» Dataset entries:
Lemma finishes_set_valid (threshold q : Q) :
  finishes not_yet_valid (valid_is_earned threshold) (set_score q;; set_valid threshold).
Proof.
  intros s _. unfold valid_is_earned. simpl. rewrite andb_true_iff, Qle_bool_iff, Nat.eqb_eq.
  destruct (critical_issues s); simpl; intuition congruence.
Qed.

Lemma run_validator_valid (body : M ComponentValidation unit) (label : string)
    (threshold : Q) :
  (0 < threshold)%Q →
  finishes not_yet_valid (valid_is_earned threshold) body →
  valid_is_earned threshold (run_validator body label).
Proof.
  intros Ht Hbody. unfold run_validator. rewrite run_try.
  specialize (Hbody new_validation (conj eq_refl (Qeq_refl 0))).
  destruct (runM body new_validation) as [s' [a|e]]; simpl; [done|].
  apply invalid_is_earned; [done|]. by apply invalid_add_critical.
Qed.

(** One step in the proof that a validator body leaves [valid] unset until
    its last statement. *)
Ltac invalid_step :=
  lazymatch goal with
  | |- keeps _ (lift _ ≫= _) => apply keeps_bind_lift; intros ? ?
  | |- keeps _ (_ ≫= _) => apply keeps_bind; [|intros ?]
  | |- keeps _ (if ?b then _ else _) => destruct b eqn:?
  | |- keeps _ (when _ _) => apply keeps_when
  | |- keeps _ (add_critical _) => apply invalid_add_critical
  | |- keeps _ (add_warning _) => apply invalid_add_warning
  | |- keeps _ (set_metric _ _) => apply invalid_set_metric
  | |- keeps _ (mret _) => apply keeps_ret
  | |- keeps _ (lift _) => apply keeps_lift
  | |- keeps _ get_state => apply keeps_get_state
  end.

Ltac finish_step :=
  lazymatch goal with
  | |- finishes _ _ (set_score _ ≫= _) => apply finishes_set_valid
  | |- finishes _ _ (lift _ ≫= _) => apply finishes_bind_lift; intros ? ?
  | |- finishes _ _ (_ ≫= _) =>
      apply finishes_bind; [solve [repeat invalid_step] | intros ?]
  | |- finishes _ _ (if ?b then _ else _) => destruct b eqn:?
  | |- finishes _ _ _ =>
      apply finishes_keeps;
      [intros ?; by apply invalid_is_earned | solve [repeat invalid_step]]
  end.

Section ValidFlag.
Context `{FloatRepr}.

Lemma mental_drivers_valid (d full : value) :
  valid_is_earned 60 (_validate_mental_drivers d full).
Proof. apply run_validator_valid; [done|]. unfold mental_drivers_body. cbv zeta. repeat finish_step. Qed.

Lemma visual_proofs_valid (d full : value) :
  valid_is_earned 70 (_validate_visual_proofs d full).
Proof. apply run_validator_valid; [done|]. unfold visual_proofs_body. cbv zeta. repeat finish_step. Qed.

» Exercise description:
Copy word for word the stretch of entries above from the line that has "destruct (runM body" through the line that has "(set_metric _ _) => apply invalid_set_metric", both ends included, and nothing outside it.

» Result:
  destruct (runM body new_validation) as [s' [a|e]]; simpl; [done|].
  apply invalid_is_earned; [done|]. by apply invalid_add_critical.
Qed.

(** One step in the proof that a validator body leaves [valid] unset until
    its last statement. *)
Ltac invalid_step :=
  lazymatch goal with
  | |- keeps _ (lift _ ≫= _) => apply keeps_bind_lift; intros ? ?
  | |- keeps _ (_ ≫= _) => apply keeps_bind; [|intros ?]
  | |- keeps _ (if ?b then _ else _) => destruct b eqn:?
  | |- keeps _ (when _ _) => apply keeps_when
  | |- keeps _ (add_critical _) => apply invalid_add_critical
  | |- keeps _ (add_warning _) => apply invalid_add_warning
  | |- keeps _ (set_metric _ _) => apply invalid_set_metric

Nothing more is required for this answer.